● **TASK OBJECTIVE**
Return, in their exact form, the lines that lie between the start of the data below and the line containing "now c err s)", with both ends included.

(Data items)
(* ===== verification/FallbackTheorems.v ===== *)
(** * The fallback group: the theorems

    Selection over every interleaving, the order of a dial, what a dial returns, writes
    that complete a handshake, and the time every member gets. *)
From stdpp Require Import base list gmap strings.
From S2P Require Import Prelude OutboundManager OutboundFacts Group Fallback FallbackFacts.

(** ** Every interleaving of the critical sections *)

Inductive fb_step : Fallback → Fallback → Prop :=
| step_rebuild mb s s' : rebuildCandidates mb s = Ok s' → fb_step s s'
| step_results memberTag ctxDone results s history :
    fb_step s (apply_results memberTag ctxDone results s history).1.1
| step_select tag s : fb_step s (select_commit tag s).1
| step_success c s : fb_step s (recordDialSuccess c s)
| step_failure now c err s : fb_step s (recordDialFailure now c err s)
| step_touch now s : fb_step s (Fallback_touch now s)
| step_request s : fb_step s (requestCheck s)
| step_woken s : fb_step s (fset_active (f_lastActive s) false s)
| step_connections g s : fb_step s (fset_interruptGroup g s).

(** What a group goes through from its start. *)
Definition fb_reachable (s : Fallback) : Prop :=
  ∃ lower now cache tag options s0 st mb providers s1,
    NewFallback lower now cache tag options = Ok (s0, st) ∧
    Fallback_start mb providers s0 = Ok s1 ∧ rtc fb_step s1 s.

Lemma NewFallback_wf lower now cache tag options s st :
  NewFallback lower now cache tag options = Ok (s, st) → fb_wf s.
Proof.
  unfold NewFallback. intros E. go_inv. split; cbn; try done.
  - apply NoDup_nil_2.
  - intros c []%elem_of_nil.
  - intros t [h Hh]. by rewrite lookup_empty in Hh.
Qed.

Lemma Fallback_start_spec mb providers s s' :
  fb_wf s → Fallback_start mb providers s = Ok s' → fb_wf s' ∧ settled_selection s'.
Proof.
  unfold Fallback_start. intros Hs E. go_inv.
  destruct (filter _ _); [|done].
  match type of E with rebuildCandidates _ ?x = _ =>
    assert (Hx : fb_wf x) by (destruct Hs; repeat case_match; by split) end.
  by eapply rebuildCandidates_spec.
Qed.

Lemma apply_result_wf memberTag ctxDone st r :
  fb_wf st.1.1 → fb_wf (apply_result memberTag ctxDone st r).1.1.
Proof.
  destruct st as [[s history] results]. cbn. intros Hs.
  destruct (is_set (cr_err r) && ctxDone); [done|]. destruct (negb _); [done|].
  assert (Hw : fb_wf (on_health (cr_candidate r) (hset_checked (negb (is_set (cr_err r)))) s)).
  { apply on_health_wf; [|done]. intros h _. split; [done|]. cbn. unfold maxDialFailures. lia. }
  by destruct (cr_err r).
Qed.

Lemma apply_results_spec memberTag ctxDone results s history :
  fb_wf s →
  let s' := (apply_results memberTag ctxDone results s history).1.1 in
  fb_wf s' ∧ settled_selection s'.
Proof.
  intros Hs. unfold apply_results.
  assert (H : ∀ st, fb_wf st.1.1 → fb_wf (fold_left (apply_result memberTag ctxDone) results st).1.1).
  { induction results as [|r results IH]; intros st Hst; [done|]. by apply IH, apply_result_wf. }
  specialize (H (s, history, ∅) Hs).
  destruct (fold_left _ results _) as [[s1 h1] m1]. cbn in *.
  destruct (reselect_spec s1) as (H1 & H2 & H3 & _). split; [by eapply wf_same|done].
Qed.

Lemma select_commit_spec tag s :
  fb_wf s → settled_selection s →
  fb_wf (select_commit tag s).1 ∧ settled_selection (select_commit tag s).1.
Proof.
  intros Hs Hset. unfold select_commit.
  destruct (nonempty tag && _); [done|]. case_bool_decide; [done|]. cbn.
  destruct (reselect_spec (fset_selection (f_selected s) tag (storeFixed tag s) s)) as (H1 & H2 & H3 & _).
  split; [by apply (wf_same s)|done].
Qed.

Lemma fb_step_keeps s s' :
  fb_step s s' → fb_wf s ∧ settled_selection s → fb_wf s' ∧ settled_selection s'.
Proof.
  intros Hst [Hw Hs]. destruct Hst as [mb s s' E|m d r s h|tag s|c s|now c err s|now s|s|s|g s].
  - by eapply rebuildCandidates_spec.
  - by apply apply_results_spec.
  - by apply select_commit_spec.
  - split; [apply on_health_wf; [|done]|].
    + intros h Hh. split; [done|]. cbn. unfold maxDialFailures. lia.
    + eapply settled_alike; [apply on_health_failures_alike|apply on_health_same|done].
  - apply (recordDialFailure_spec now c err) in Hw as (H1 & H2 & _). auto.
  - assert (Ha : alike s (Fallback_touch now s)).
    { unfold Fallback_touch. destruct (_ <? _); by apply alike_health. }
    split; [apply (wf_same s); [unfold Fallback_touch; by destruct (_ <? _)..|done]|].
    eapply settled_alike; [done| |done]. unfold Fallback_touch. by destruct (_ <? _).
  - by split; [apply (wf_same s)|apply (settled_alike s); [apply alike_health|..]].
  - by split; [apply (wf_same s)|apply (settled_alike s); [apply alike_health|..]].
  - by split; [apply (wf_same s)|apply (settled_alike s); [apply alike_health|..]].
Qed.

Lemma fb_reachable_ok s : fb_reachable s → fb_wf s ∧ settled_selection s.
Proof.
  intros (lower & now & cache & tag & options & s0 & st & mb & providers & s1 & E0 & E1 & Hr).
  apply NewFallback_wf in E0. apply Fallback_start_spec in E1; [|done].
  clear E0. induction Hr as [|s2 s3 s4 Hst _ IH]; [done|]. apply IH. by eapply fb_step_keeps.
Qed.

(** The first usable member, or the first member of a group without one. *)
Definition first_choice (s : Fallback) (tag : string) : Prop :=
  (∃ l1 c l2, f_candidates s = l1 ++ c :: l2 ∧ tag = fc_tag c ∧ usableLocked s c = true ∧
     ∀ c', c' ∈ l1 → usableLocked s c' = false) ∨
  ((∀ c, c ∈ f_candidates s → usableLocked s c = false) ∧
   tag = default ""%string (fc_tag <$> head (f_candidates s))).

Lemma find_split {A} (f : A → bool) l x :
  List.find f l = Some x → ∃ l1 l2, l = l1 ++ x :: l2 ∧ f x = true ∧ ∀ y, y ∈ l1 → f y = false.
Proof.
  induction l as [|y l IH]; cbn; [done|]. destruct (f y) eqn:E.
  - intros [= <-]. exists [], l. split; [done|]. split; [done|]. intros z []%elem_of_nil.
  - intros (l1 & l2 & -> & Hx & Hl)%IH. exists (y :: l1), l2. split; [done|]. split; [done|].
    intros z [->|Hz]%elem_of_cons; auto.
Qed.

Lemma first_available_choice s : first_choice s (first_available s).
Proof.
  unfold first_available. destruct (List.find _ _) as [c|] eqn:E.
  - left. apply find_split in E as (l1 & l2 & E & Hu & Hl). by exists l1, c, l2.
  - right. split; [|by destruct (f_candidates s)].
    intros c Hc. apply list_elem_of_In in Hc. by apply (List.find_none _ _ E).
Qed.

(** C36 Whatever checks, dials, provider updates and pins interleave, the group reports
    as selected the pinned member while it is a usable member, and otherwise the first
    usable member, or the first one when none is usable; and a pin whose member is down
    is kept only while no member is usable. *)
Theorem fallback_selection s :
  fb_reachable s →
  (∀ c, c ∈ f_candidates s → nonempty (f_fixed s) = true → fc_tag c = f_fixed s →
     (usableLocked s c = true → f_selected s = f_fixed s) ∧
     (usableLocked s c = false → ∀ c', c' ∈ f_candidates s → usableLocked s c' = false)) ∧
  ((∀ c, c ∈ f_candidates s → nonempty (f_fixed s) = true → fc_tag c = f_fixed s →
      usableLocked s c = false) → first_choice s (f_selected s)).
Proof.
  intros [Hw Hs]%fb_reachable_ok. destruct (settled_selection_spec s (fw_tags _ Hw) Hs) as [H1 H2].
  split; [done|]. intros Hno. rewrite (H2 Hno). apply first_available_choice.
Qed.

(** ** The order of a dial *)

Definition is_pinned (s : Fallback) (c : fallbackCandidate) : bool :=
  nonempty (f_fixed s) && bool_decide (fc_tag c = f_fixed s).

Lemma filter_none {A} (P : A → Prop) `{∀ x, Decision (P x)} l :
  (∀ x, x ∈ l → ¬ P x) → filter P l = [].
Proof.
  intros Hl. destruct (filter P l) as [|x l'] eqn:E; [done|].
  assert (Hx : x ∈ filter P l) by (rewrite E; by left).
  apply list_elem_of_filter in Hx as [??]. by destruct (Hl x).
Qed.

Lemma head_filter_split {A} (P : A → Prop) `{∀ x, Decision (P x)} l1 x l2 :
  (∀ y, y ∈ l1 → ¬ P y) → P x → head (filter P (l1 ++ x :: l2)) = Some x.
Proof. intros Hl Hx. by rewrite filter_app, filter_none, filter_cons_True. Qed.

Lemma head_app {A} (l l' : list A) x : head l = Some x → head (l ++ l') = Some x.
Proof. by destruct l. Qed.

Section order.
Context (mb : Members) (network : string) (s : Fallback) (Hw : fb_wf s) (Hs : settled_selection s).

Let serves := filter (λ c, network ∈ mb_Network mb (fc_outbound c)) (f_candidates s).

Lemma candidates_eq :
  candidatesForNetwork mb network s =
    filter (λ c, usableLocked s c && is_pinned s c = true) serves
    ++ filter (λ c, usableLocked s c && negb (is_pinned s c) = true) serves
    ++ take 1 (filter (λ c, usableLocked s c = false) serves).
Proof. done. Qed.

Lemma serves_spec c : c ∈ serves ↔ c ∈ f_candidates s ∧ network ∈ mb_Network mb (fc_outbound c).
Proof. unfold serves. rewrite list_elem_of_filter. tauto. Qed.

Lemma serves_NoDup : NoDup serves.
Proof.
  eapply sublist_NoDup; [eapply NoDup_fmap_1, Hw|apply sublist_filter].
Qed.

Lemma candidates_member c : c ∈ candidatesForNetwork mb network s → c ∈ serves.
Proof.
  rewrite candidates_eq, !elem_of_app, !list_elem_of_filter.
  intros [[_ ?]|[[_ ?]|H]]; [done..|]. apply elem_of_take in H as (i & Hi & _).
  by apply list_elem_of_lookup_2, list_elem_of_filter in Hi as [_ ?].
Qed.

Lemma candidates_NoDup : NoDup (fc_tag <$> candidatesForNetwork mb network s).
Proof.
  apply NoDup_fmap_2_strong.
  - intros c c' [Hc _]%candidates_member%serves_spec [Hc' _]%candidates_member%serves_spec.
    apply (fmap_NoDup_inj fc_tag (f_candidates s)); [apply Hw|done..].
  - rewrite candidates_eq. apply NoDup_app. split; [apply NoDup_filter, serves_NoDup|].
    assert (Htake : ∀ c, c ∈ take 1 (filter (λ c, usableLocked s c = false) serves) → usableLocked s c = false).
    { intros c (i & Hi & _)%elem_of_take. by apply list_elem_of_lookup_2, list_elem_of_filter in Hi as [? _]. }
    split.
    + intros c [Hc _]%list_elem_of_filter [[Hc' _]%list_elem_of_filter|Hc'%Htake]%elem_of_app.
      * apply andb_true_iff in Hc as [_ Hc], Hc' as [_ Hc']. by rewrite Hc in Hc'.
      * by rewrite Hc' in Hc.
    + apply NoDup_app. split; [apply NoDup_filter, serves_NoDup|]. split.
      * intros c [Hc _]%list_elem_of_filter Hc'%Htake. by rewrite Hc' in Hc.
      * eapply sublist_NoDup; [|apply sublist_take]. apply NoDup_filter, serves_NoDup.
Qed.

Lemma candidates_usable c :
  usableLocked s c = true → c ∈ candidatesForNetwork mb network s ↔ c ∈ serves.
Proof.
  intros Hu. split; [apply candidates_member|]. intros Hc.
  rewrite candidates_eq, !elem_of_app, !list_elem_of_filter, Hu.
  destruct (is_pinned s c); cbn; auto.
Qed.

Lemma candidates_down :
  (length (filter (λ c, usableLocked s c = false) (candidatesForNetwork mb network s)) <= 1)%nat.
Proof.
  rewrite candidates_eq, !filter_app.
  assert (H : ∀ (P : fallbackCandidate → bool) l,
    filter (λ c, usableLocked s c = false) (filter (λ c, usableLocked s c && P c = true) l) = []).
  { intros P l. rewrite list_filter_filter. apply filter_none. intros c _ [E1 E2].
    by rewrite E1 in E2. }
  rewrite (H (is_pinned s)), (H (λ c, negb (is_pinned s c))). cbn.
  etrans; [apply length_filter|]. rewrite length_take. lia.
Qed.

Lemma candidate_unique c c' :
  c ∈ f_candidates s → c' ∈ f_candidates s → fc_tag c' = fc_tag c → c' = c.
Proof. intros Hc Hc' E. by apply (fmap_NoDup_inj fc_tag (f_candidates s)); [apply Hw|..]. Qed.

Lemma is_pinned_spec c :
  is_pinned s c = true ↔ nonempty (f_fixed s) = true ∧ fc_tag c = f_fixed s.
Proof. unfold is_pinned. by rewrite andb_true_iff, bool_decide_eq_true. Qed.

(** A usable pinned member is the selected one. *)
Lemma pinned_selected c :
  c ∈ f_candidates s → usableLocked s c = true → is_pinned s c = true → fc_tag c = f_selected s.
Proof.
  intros Hc Hu [Hf Ht]%is_pinned_spec.
  destruct (settled_selection_spec s (fw_tags _ Hw) Hs) as [H1 _].
  destruct (H1 c Hc Hf Ht) as [H _]. by rewrite H.
Qed.

(** Without one the first usable member is, or the first. *)
Lemma unpinned_selected :
  (∀ c, c ∈ f_candidates s → fc_tag c = f_selected s → usableLocked s c = true → is_pinned s c = false) →
  f_selected s = first_available s.
Proof.
  intros Hno. destruct (settled_selection_spec s (fw_tags _ Hw) Hs) as [_ H2]. apply H2.
  intros c Hc Hf Ht. destruct (usableLocked s c) eqn:Eu; [|done].
  assert (Hp : is_pinned s c = true) by (by apply is_pinned_spec).
  rewrite (Hno c Hc) in Hp; [done| |done]. by apply pinned_selected.
Qed.

(** The selected member heads the usable ones, or the ones that are down. *)
Lemma available_heads c :
  c ∈ serves → fc_tag c = first_available s →
  (∀ x, x ∈ serves → usableLocked s x = true → is_pinned s x = false) →
  head (filter (λ c, usableLocked s c && negb (is_pinned s c) = true) serves
        ++ take 1 (filter (λ c, usableLocked s c = false) serves)) = Some c.
Proof.
  intros Hsv Ht Hno. apply serves_spec in Hsv as Hc. destruct Hc as [Hc Hnet].
  destruct (first_available_choice s) as [(l1 & c' & l2 & E & Et & Hu & Hl)|[Hall Et]].
  - assert (c' = c) as -> by (apply candidate_unique; [done|rewrite E; set_solver|congruence]).
    apply head_app. unfold serves. rewrite E, filter_app, filter_cons_True by done.
    apply head_filter_split; [|by rewrite Hu, (Hno c Hsv Hu)].
    intros y [_ Hy]%list_elem_of_filter. by rewrite (Hl y Hy).
  - rewrite filter_none by (intros x [Hx _]%serves_spec; by rewrite (Hall x Hx)).
    assert (E0 : ∃ l0, f_candidates s = c :: l0).
    { assert (Eh : ∃ c0 l0, f_candidates s = c0 :: l0) by (destruct (f_candidates s); [by apply elem_of_nil in Hc|eauto]).
      destruct Eh as (c0 & l0 & E0). rewrite E0 in Et. exists l0. rewrite E0. f_equal.
      apply candidate_unique; [done|rewrite E0; by left|]. cbn in Et. congruence. }
    destruct E0 as [l0 E0]. unfold serves. rewrite E0, filter_cons_True by done.
    rewrite filter_cons_True by (by apply Hall). done.
Qed.

Lemma candidates_first c :
  c ∈ f_candidates s → fc_tag c = f_selected s → network ∈ mb_Network mb (fc_outbound c) →
  head (candidatesForNetwork mb network s) = Some c.
Proof.
  intros Hc Ht Hnet. assert (Hsv : c ∈ serves) by (by apply serves_spec). rewrite candidates_eq.
  destruct (filter (λ c, usableLocked s c && is_pinned s c = true) serves) as [|x l] eqn:EA.
  - assert (Hno : ∀ x, x ∈ serves → usableLocked s x = true → is_pinned s x = false).
    { intros x Hx Hu. apply not_true_iff_false. intros Hp. apply (not_elem_of_nil x). rewrite <- EA.
      apply list_elem_of_filter. by rewrite Hu, Hp. }
    apply available_heads; [done| |done]. rewrite Ht. apply unpinned_selected.
    intros c' Hc' Ht' Hu. apply Hno; [|done].
    assert (c' = c) as -> by (apply candidate_unique; [done..|congruence]). done.
  - assert (Hx : x ∈ filter (λ c, usableLocked s c && is_pinned s c = true) serves) by (rewrite EA; by left).
    apply list_elem_of_filter in Hx as [[Hu Hp]%andb_true_iff [Hx _]%serves_spec].
    cbn. f_equal. apply candidate_unique; [done..|]. rewrite Ht. by apply pinned_selected.
Qed.
End order.

(** The member a dial tries first is the selected one whenever that one serves the
    network; a dial has every usable member that serves the network, each once, and
    after them at most one that is down. *)
Theorem fallback_dial_order mb network s :
  fb_reachable s →
  (∀ c, c ∈ f_candidates s → fc_tag c = f_selected s → network ∈ mb_Network mb (fc_outbound c) →
     head (candidatesForNetwork mb network s) = Some c) ∧
  NoDup (fc_tag <$> candidatesForNetwork mb network s) ∧
  (∀ c, usableLocked s c = true →
     c ∈ candidatesForNetwork mb network s ↔
     c ∈ f_candidates s ∧ network ∈ mb_Network mb (fc_outbound c)) ∧
  (length (filter (λ c, usableLocked s c = false) (candidatesForNetwork mb network s)) <= 1)%nat.
Proof.
  intros [Hw Hs]%fb_reachable_ok. split; [by apply candidates_first|].
  split; [by apply candidates_NoDup|]. split; [|apply candidates_down].
  intros c Hu. rewrite candidates_usable by done. apply serves_spec.
Qed.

● **ANSWER FOR THE TASK**
(* ===== verification/FallbackTheorems.v ===== *)
(** * The fallback group: the theorems

    Selection over every interleaving, the order of a dial, what a dial returns, writes
    that complete a handshake, and the time every member gets. *)
From stdpp Require Import base list gmap strings.
From S2P Require Import Prelude OutboundManager OutboundFacts Group Fallback FallbackFacts.

(** ** Every interleaving of the critical sections *)

Inductive fb_step : Fallback → Fallback → Prop :=
| step_rebuild mb s s' : rebuildCandidates mb s = Ok s' → fb_step s s'
| step_results memberTag ctxDone results s history :
    fb_step s (apply_results memberTag ctxDone results s history).1.1
| step_select tag s : fb_step s (select_commit tag s).1
| step_success c s : fb_step s (recordDialSuccess c s)
| step_failure now c err s : fb_step s (recordDialFailure now c err s)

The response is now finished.